Do out of source object directories present a problem given the way the Firefox source is currently built. Say I have SCCACHE_BASEDIR=/home/jwatt and the following directory structure:

home
  jwatt
    src
      mozsrc1
      mozsrc2
    obj
      mozsrc1-debug
      mozsrc2-debug

When compiling /home/jwatt/obj/mozsrc1-debug/layout/svg/SVGImageContext.cpp (or rather, the unified file that includes SVGImageContext.cpp), the compiler is invoked from /home/jwatt/obj/mozsrc1-debug/layout/svg with the include path -I/home/jwatt/src/mozsrc1/layout/svg. If that path is rewritten to the relative path -I../../../../mozsrc1/layout/svg we are no better off since the mozsrc1 in the path will prevent a cache hit when the same file is built in mozsrc2.

To avoid that it would seem like sccache would need to actually cd to SCCACHE_BASEDIR, rewrite the paths to be relative to that directory, and invoke the compiler from there (if that's possible without causing knock-on issues).

In #104 (comment), @glandium said,

Furthermore, due to how sccache is used for Firefox builds, it would be better to have several base directories (an arbitrary number of them).

That seems incompatible with @jwatt's approach in #35 (comment).

@glandium, can you explain what you were thinking, and comment on @jwatt's approach?

In regards to @ncalexan's comment above:

I'm involved in a project that builds both locally for developers and using automated builders and we would like to share the cache among all users.
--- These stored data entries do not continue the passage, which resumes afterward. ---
(** * TripRoute-Pro: the trucking services (backend/trucking/services.py)

    A shallow embedding of the three calculators of [services.py]
    ([RouteCalculator._generate_stops], [HOSCalculator] and
    [ELDLogGenerator]) and the properties of them that the specification
    states; then of the rest of [services.py] ([geocode_location],
    [calculate_route], [export_to_pdf_data]) and of the parts of [views.py]
    that call the calculators, with further properties read off the code.
    The two web services are taken by what they answer.

    Conventions of the embedding:
    - a Python [int] is a [Z]; [//] and [%] are [Z.div] and [Z.modulo]
      (both round towards minus infinity, as Python's do);
    - a Python [float] is an exact rational [Q]: the development is about the
      counting and threshold logic of the calculators, not about binary64
      rounding.  The inputs of the counterexamples below are integers or
      dyadic rationals, on which binary64 arithmetic is exact;
    - a [dict] with a fixed set of keys is a [Record]; a [list] is a [list];
    - a [str] is a [string]. *)

From Stdlib Require Import ZArith QArith Qround Lqa Lia List String Ascii Bool.
From Stdlib Require Import DecimalString DecimalZ DecimalPos.
From Stdlib Require Import Permutation.
Import ListNotations.

Open Scope string_scope.
Open Scope Z_scope.

(** ** Python primitives used by the services *)

Module Py.

(** [a < b] on floats. *)
Definition Qltb (a b : Q) : bool := negb (Qle_bool b a).

(** [min(a, b)]: the first argument unless the second is smaller. *)
Definition min (a b : Q) : Q := if Qltb b a then b else a.

(** [max(a, b)] on integers. *)
Definition max (a b : Z) : Z := if a <? b then b else a.

(** [int(x)] on a float: truncation towards zero. *)
Definition int (x : Q) : Z := Z.quot (Qnum x) (Zpos (Qden x)).

(** [x // y] on floats, as a float with an integral value. *)
Definition floordiv (x y : Q) : Q := inject_Z (Qfloor (x / y)).

(** [round(x)]: nearest integer, ties to the even one. *)
Definition round (x : Q) : Z :=
  let f := Qfloor x in
  let r := (x - inject_Z f)%Q in
  match (r ?= 1 # 2)%Q with
  | Lt => f
  | Gt => f + 1
  | Eq => if Z.even f then f else f + 1
  end.

(** [round(x, 2)]. *)
Definition round2 (x : Q) : Q := (inject_Z (round (x * 100)) / 100)%Q.

(** [str(n)] and [f"{n}"] on an integer. *)
Definition str (n : Z) : string := NilZero.string_of_int (Z.to_int n).

(** [f"{n:02d}"]: at least two characters, padded with a zero on the left.
    Only a single digit is shorter than that: a negative number has its sign. *)
Definition fmt_02d (n : Z) : string :=
  if (0 <=? n) && (n <? 10) then "0" ++ str n else str n.

(** [f"{x:.1f}"]: one digit after the point, the value rounded to the
    nearest tenth (ties to even); a negative value keeps its sign. *)
Definition fmt_1f (x : Q) : string :=
  let t := Z.abs (round (x * 10)) in
  (if Qltb x 0 then "-" else "") ++ str (t / 10) ++ "." ++ str (t mod 10).

(** [sum(...)] of a sequence of integers. *)
Definition sum (l : list Z) : Z := fold_left Z.add l 0.

(** [range(n)]. *)
Definition range (n : Z) : list Z := map Z.of_nat (seq 0 (Z.to_nat n)).

(** [s.startswith(sub)]. *)
Fixpoint startswith (s sub : string) {struct sub} : bool :=
  match sub with
  | EmptyString => true
  | String c sub' =>
      match s with
      | EmptyString => false
      | String d s' => Ascii.eqb c d && startswith s' sub'
      end
  end.

(** [sub in s] on strings: [sub] occurs somewhere in [s]. *)
Fixpoint contains (sub s : string) : bool :=
  startswith s sub
  || match s with
     | EmptyString => false
     | String _ s' => contains sub s'
     end.

(** [sep.join(l)]. *)
Fixpoint join (sep : string) (l : list string) : string :=
  match l with
  | [] => ""
  | [x] => x
  | x :: rest => x ++ sep ++ join sep rest
  end.

(** [s.split(c)] for a separator of one character. *)
Fixpoint split (c : ascii) (s : string) : list string :=
  match s with
  | EmptyString => [""]
  | String a rest =>
      if Ascii.eqb a c then "" :: split c rest
      else match split c rest with
           | [] => [String a ""]
           | first :: others => String a first :: others
           end
  end.

(** The newline character. *)
Definition newline : ascii := Ascii.ascii_of_nat 10.

End Py.

(** ** Data model *)

(** One hourly entry of a log: [{'hour': ..., 'status': ...}].  The status is
    the string stored under ['status']; the calculators only compare it with
    the literals ['driving'] and ['on-duty'], so any other value (also a
    missing key, for which [entry.get('status')] is [None]) behaves like
    ['off-duty']. *)
Record TimeEntry := mkEntry { hour : Z; status : string }.

(** ** HOSCalculator *)

Module HOSCalculator.

(** The dictionary returned by [calculate_hos_status]. *)
Record HOSStatus := mkHOSStatus {
  drive_time_left : string;
  on_duty_left : string;
  cycle_used : string;
  next_break : string;
  is_compliant : bool
}.

(** One element of the list returned by [calculate_violations]. *)
Record Violation := mkViolation {
  vtype : string;
  description : string;
  severity : string
}.

(** [_format_time]. *)
Definition _format_time (minutes : Z) : string :=
  let hours := minutes / 60 in
  let mins := minutes mod 60 in
  Py.str hours ++ "h " ++ Py.fmt_02d mins ++ "m".

Definition is_driving (entry : TimeEntry) : bool :=
  String.eqb (status entry) "driving".

(** [entry.get('status') in ['driving', 'on-duty']]. *)
Definition is_on_duty (entry : TimeEntry) : bool :=
  existsb (String.eqb (status entry)) ["driving"; "on-duty"].

(** [sum(1 for entry in time_entries if entry.get('status') == 'driving') * 60] *)
Definition driving_minutes (time_entries : list TimeEntry) : Z :=
  Py.sum (map (fun _ => 1) (filter is_driving time_entries)) * 60.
On Windows we currently pass full include paths via the compiler command-line. Automated builders download Visual Studio and Windows SDK as an archive and extract to a specific directory. Individual developers often have Visual Studio and Windows SDK installed in the default system locations. Our source code is then downloaded in a completely separate directory

For example, a value like this on the automated builders:

"-imsvcc:\\users\\User\\cache\\vs-professional-15.5.2-15063.468\\vc\\tools\\msvc\\14.12.25827\\atlmfc\\include"

Would be equivalent to this on a developer machine:

"-imsvcC:\\Program Files (x86)\\Microsoft Visual Studio\\2017\\Professional\\VC\\Tools\\MSVC\\14.12.25827\\atlmfc\\include"

Being able to specify multiple basedir values would allow us to share the cache without requiring everyone to install files in the same locations.

On Linux you could solve that quite easily by keeping your build tools in a docker image including sccache and mount the sources into the container an all your machines at the same location.

To add an additional use case to this discussion. I am currently experimenting with building our internal libraries and tools with conan and just realized that effectively using sccache in this environment would need support for something like multiple base directories or something like path ignore patterns.

In short, when building a package foo/1.2.3@user/channel with conan the source is located in $CONAN_HOME/data/foo/1.2.3/user/channel/source and the build directory is $CONAN_HOME/data/foo/1.2.3/user/channel/build. Given that these paths also affect the compiler flags (i.e., include paths), I therefore only get cache hits when I build exactly the same package and version in the same namespace. Using $CONAN_HOME/data/<name>/<version>/<user>/<channel> as base directory would enable cache hits, across different versions of the package.

More than one base directory/ignore pattern is needed in the common case where the package additionally depends on other conan packages. For example, when foo/1.2.3@user/channel depends on bar/4.5.6@otheruser/otherchannel, additional include and link paths to $CONAN_HOME/data/bar/.5.6/otheruser/otherchannel/package/<someSHA>/ are provided to the compiler. Again, these paths have to be ignored in order to enable sccache hits.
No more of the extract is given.